* [Required work]: Every line holding "gmap" should be copied from the records below.
(Provided data)
Definition set_justifiedCheckpoint (v : Checkpoint) (x : Store) : Store :=
  mkStore v (unrealizedJustifiedCheckpoint x) (unrealizedFinalizedCheckpoint x)
    (prevJustifiedCheckpoint x) (finalizedCheckpoint x) (proposerBoostRoot x)
    (previousProposerBoostRoot x) (previousProposerBoostScore x) (committeeWeight x)
    (treeRootNode x) (headNode x) (nodeByRoot x) (nodeByPayload x) (slashedIndices x)
    (originRoot x) (genesisTime x) (highestReceivedNode x) (receivedBlocksLastEpoch x)
    (allTipsAreInvalid x).
Definition set_unrealizedJustifiedCheckpoint (v : Checkpoint) (x : Store) : Store :=
  mkStore (justifiedCheckpoint x) v (unrealizedFinalizedCheckpoint x)
    (prevJustifiedCheckpoint x) (finalizedCheckpoint x) (proposerBoostRoot x)
    (previousProposerBoostRoot x) (previousProposerBoostScore x) (committeeWeight x)
    (treeRootNode x) (headNode x) (nodeByRoot x) (nodeByPayload x) (slashedIndices x)
    (originRoot x) (genesisTime x) (highestReceivedNode x) (receivedBlocksLastEpoch x)
    (allTipsAreInvalid x).
Definition set_unrealizedFinalizedCheckpoint (v : Checkpoint) (x : Store) : Store :=
  mkStore (justifiedCheckpoint x) (unrealizedJustifiedCheckpoint x) v
    (prevJustifiedCheckpoint x) (finalizedCheckpoint x) (proposerBoostRoot x)
    (previousProposerBoostRoot x) (previousProposerBoostScore x) (committeeWeight x)
    (treeRootNode x) (headNode x) (nodeByRoot x) (nodeByPayload x) (slashedIndices x)
    (originRoot x) (genesisTime x) (highestReceivedNode x) (receivedBlocksLastEpoch x)
    (allTipsAreInvalid x).
Definition set_prevJustifiedCheckpoint (v : Checkpoint) (x : Store) : Store :=
  mkStore (justifiedCheckpoint x) (unrealizedJustifiedCheckpoint x)
    (unrealizedFinalizedCheckpoint x) v (finalizedCheckpoint x) (proposerBoostRoot x)
    (previousProposerBoostRoot x) (previousProposerBoostScore x) (committeeWeight x)
    (treeRootNode x) (headNode x) (nodeByRoot x) (nodeByPayload x) (slashedIndices x)
    (originRoot x) (genesisTime x) (highestReceivedNode x) (receivedBlocksLastEpoch x)
    (allTipsAreInvalid x).
Definition set_finalizedCheckpoint (v : Checkpoint) (x : Store) : Store :=
  mkStore (justifiedCheckpoint x) (unrealizedJustifiedCheckpoint x)
    (unrealizedFinalizedCheckpoint x) (prevJustifiedCheckpoint x) v (proposerBoostRoot x)
    (previousProposerBoostRoot x) (previousProposerBoostScore x) (committeeWeight x)
    (treeRootNode x) (headNode x) (nodeByRoot x) (nodeByPayload x) (slashedIndices x)
    (originRoot x) (genesisTime x) (highestReceivedNode x) (receivedBlocksLastEpoch x)
    (allTipsAreInvalid x).
Definition set_proposerBoostRoot (v : Z) (x : Store) : Store :=
  mkStore (justifiedCheckpoint x) (unrealizedJustifiedCheckpoint x)
    (unrealizedFinalizedCheckpoint x) (prevJustifiedCheckpoint x) (finalizedCheckpoint x) v
    (previousProposerBoostRoot x) (previousProposerBoostScore x) (committeeWeight x)
    (treeRootNode x) (headNode x) (nodeByRoot x) (nodeByPayload x) (slashedIndices x)
    (originRoot x) (genesisTime x) (highestReceivedNode x) (receivedBlocksLastEpoch x)
    (allTipsAreInvalid x).
Definition set_previousProposerBoostRoot (v : Z) (x : Store) : Store :=
  mkStore (justifiedCheckpoint x) (unrealizedJustifiedCheckpoint x)
    (unrealizedFinalizedCheckpoint x) (prevJustifiedCheckpoint x) (finalizedCheckpoint x)
    (proposerBoostRoot x) v (previousProposerBoostScore x) (committeeWeight x) (treeRootNode
    x) (headNode x) (nodeByRoot x) (nodeByPayload x) (slashedIndices x) (originRoot x)
    (genesisTime x) (highestReceivedNode x) (receivedBlocksLastEpoch x) (allTipsAreInvalid
    x).
Definition set_previousProposerBoostScore (v : Z) (x : Store) : Store :=
  mkStore (justifiedCheckpoint x) (unrealizedJustifiedCheckpoint x)
    (unrealizedFinalizedCheckpoint x) (prevJustifiedCheckpoint x) (finalizedCheckpoint x)
    (proposerBoostRoot x) (previousProposerBoostRoot x) v (committeeWeight x) (treeRootNode
    x) (headNode x) (nodeByRoot x) (nodeByPayload x) (slashedIndices x) (originRoot x)
    (genesisTime x) (highestReceivedNode x) (receivedBlocksLastEpoch x) (allTipsAreInvalid
    x).
Definition set_committeeWeight (v : Z) (x : Store) : Store :=
  mkStore (justifiedCheckpoint x) (unrealizedJustifiedCheckpoint x)
    (unrealizedFinalizedCheckpoint x) (prevJustifiedCheckpoint x) (finalizedCheckpoint x)
    (proposerBoostRoot x) (previousProposerBoostRoot x) (previousProposerBoostScore x) v
    (treeRootNode x) (headNode x) (nodeByRoot x) (nodeByPayload x) (slashedIndices x)
    (originRoot x) (genesisTime x) (highestReceivedNode x) (receivedBlocksLastEpoch x)
    (allTipsAreInvalid x).
Definition set_treeRootNode (v : ptr) (x : Store) : Store :=
  mkStore (justifiedCheckpoint x) (unrealizedJustifiedCheckpoint x)
    (unrealizedFinalizedCheckpoint x) (prevJustifiedCheckpoint x) (finalizedCheckpoint x)
    (proposerBoostRoot x) (previousProposerBoostRoot x) (previousProposerBoostScore x)
    (committeeWeight x) v (headNode x) (nodeByRoot x) (nodeByPayload x) (slashedIndices x)
    (originRoot x) (genesisTime x) (highestReceivedNode x) (receivedBlocksLastEpoch x)
    (allTipsAreInvalid x).
Definition set_headNode (v : ptr) (x : Store) : Store :=
  mkStore (justifiedCheckpoint x) (unrealizedJustifiedCheckpoint x)
    (unrealizedFinalizedCheckpoint x) (prevJustifiedCheckpoint x) (finalizedCheckpoint x)
    (proposerBoostRoot x) (previousProposerBoostRoot x) (previousProposerBoostScore x)
    (committeeWeight x) (treeRootNode x) v (nodeByRoot x) (nodeByPayload x) (slashedIndices
    x) (originRoot x) (genesisTime x) (highestReceivedNode x) (receivedBlocksLastEpoch x)
    (allTipsAreInvalid x).
Definition set_nodeByRoot (v : gmap Z ptr) (x : Store) : Store :=
  mkStore (justifiedCheckpoint x) (unrealizedJustifiedCheckpoint x)
    (unrealizedFinalizedCheckpoint x) (prevJustifiedCheckpoint x) (finalizedCheckpoint x)
    (proposerBoostRoot x) (previousProposerBoostRoot x) (previousProposerBoostScore x)
    (committeeWeight x) (treeRootNode x) (headNode x) v (nodeByPayload x) (slashedIndices x)
    (originRoot x) (genesisTime x) (highestReceivedNode x) (receivedBlocksLastEpoch x)
    (allTipsAreInvalid x).
Definition set_nodeByPayload (v : gmap Z ptr) (x : Store) : Store :=
  mkStore (justifiedCheckpoint x) (unrealizedJustifiedCheckpoint x)
    (unrealizedFinalizedCheckpoint x) (prevJustifiedCheckpoint x) (finalizedCheckpoint x)
    (proposerBoostRoot x) (previousProposerBoostRoot x) (previousProposerBoostScore x)
    (committeeWeight x) (treeRootNode x) (headNode x) (nodeByRoot x) v (slashedIndices x)
    (originRoot x) (genesisTime x) (highestReceivedNode x) (receivedBlocksLastEpoch x)
    (allTipsAreInvalid x).
Definition set_slashedIndices (v : gset Z) (x : Store) : Store :=
  mkStore (justifiedCheckpoint x) (unrealizedJustifiedCheckpoint x)
    (unrealizedFinalizedCheckpoint x) (prevJustifiedCheckpoint x) (finalizedCheckpoint x)
    (proposerBoostRoot x) (previousProposerBoostRoot x) (previousProposerBoostScore x)
    (committeeWeight x) (treeRootNode x) (headNode x) (nodeByRoot x) (nodeByPayload x) v
    (originRoot x) (genesisTime x) (highestReceivedNode x) (receivedBlocksLastEpoch x)
    (allTipsAreInvalid x).
Definition set_originRoot (v : Z) (x : Store) : Store :=
  mkStore (justifiedCheckpoint x) (unrealizedJustifiedCheckpoint x)
    (unrealizedFinalizedCheckpoint x) (prevJustifiedCheckpoint x) (finalizedCheckpoint x)
    (proposerBoostRoot x) (previousProposerBoostRoot x) (previousProposerBoostScore x)
    (committeeWeight x) (treeRootNode x) (headNode x) (nodeByRoot x) (nodeByPayload x)
    (slashedIndices x) v (genesisTime x) (highestReceivedNode x) (receivedBlocksLastEpoch x)
    (allTipsAreInvalid x).
Definition set_genesisTime (v : Z) (x : Store) : Store :=
  mkStore (justifiedCheckpoint x) (unrealizedJustifiedCheckpoint x)
    (unrealizedFinalizedCheckpoint x) (prevJustifiedCheckpoint x) (finalizedCheckpoint x)
    (proposerBoostRoot x) (previousProposerBoostRoot x) (previousProposerBoostScore x)
    (committeeWeight x) (treeRootNode x) (headNode x) (nodeByRoot x) (nodeByPayload x)
    (slashedIndices x) (originRoot x) v (highestReceivedNode x) (receivedBlocksLastEpoch x)
    (allTipsAreInvalid x).
Definition set_highestReceivedNode (v : ptr) (x : Store) : Store :=
  mkStore (justifiedCheckpoint x) (unrealizedJustifiedCheckpoint x)
    (unrealizedFinalizedCheckpoint x) (prevJustifiedCheckpoint x) (finalizedCheckpoint x)
    (proposerBoostRoot x) (previousProposerBoostRoot x) (previousProposerBoostScore x)
    (committeeWeight x) (treeRootNode x) (headNode x) (nodeByRoot x) (nodeByPayload x)
    (slashedIndices x) (originRoot x) (genesisTime x) v (receivedBlocksLastEpoch x)
    (allTipsAreInvalid x).
Definition set_receivedBlocksLastEpoch (v : list Z) (x : Store) : Store :=
  mkStore (justifiedCheckpoint x) (unrealizedJustifiedCheckpoint x)
    (unrealizedFinalizedCheckpoint x) (prevJustifiedCheckpoint x) (finalizedCheckpoint x)
    (proposerBoostRoot x) (previousProposerBoostRoot x) (previousProposerBoostScore x)
    (committeeWeight x) (treeRootNode x) (headNode x) (nodeByRoot x) (nodeByPayload x)
    (slashedIndices x) (originRoot x) (genesisTime x) (highestReceivedNode x) v
    (allTipsAreInvalid x).
Definition set_allTipsAreInvalid (v : bool) (x : Store) : Store :=
  mkStore (justifiedCheckpoint x) (unrealizedJustifiedCheckpoint x)
    (unrealizedFinalizedCheckpoint x) (prevJustifiedCheckpoint x) (finalizedCheckpoint x)
    (proposerBoostRoot x) (previousProposerBoostRoot x) (previousProposerBoostScore x)
    (committeeWeight x) (treeRootNode x) (headNode x) (nodeByRoot x) (nodeByPayload x)
    (slashedIndices x) (originRoot x) (genesisTime x) (highestReceivedNode x)
    (receivedBlocksLastEpoch x) v.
(End Provided data)
* [Response box]:
Definition set_nodeByRoot (v : gmap Z ptr) (x : Store) : Store :=
Definition set_nodeByPayload (v : gmap Z ptr) (x : Store) : Store :=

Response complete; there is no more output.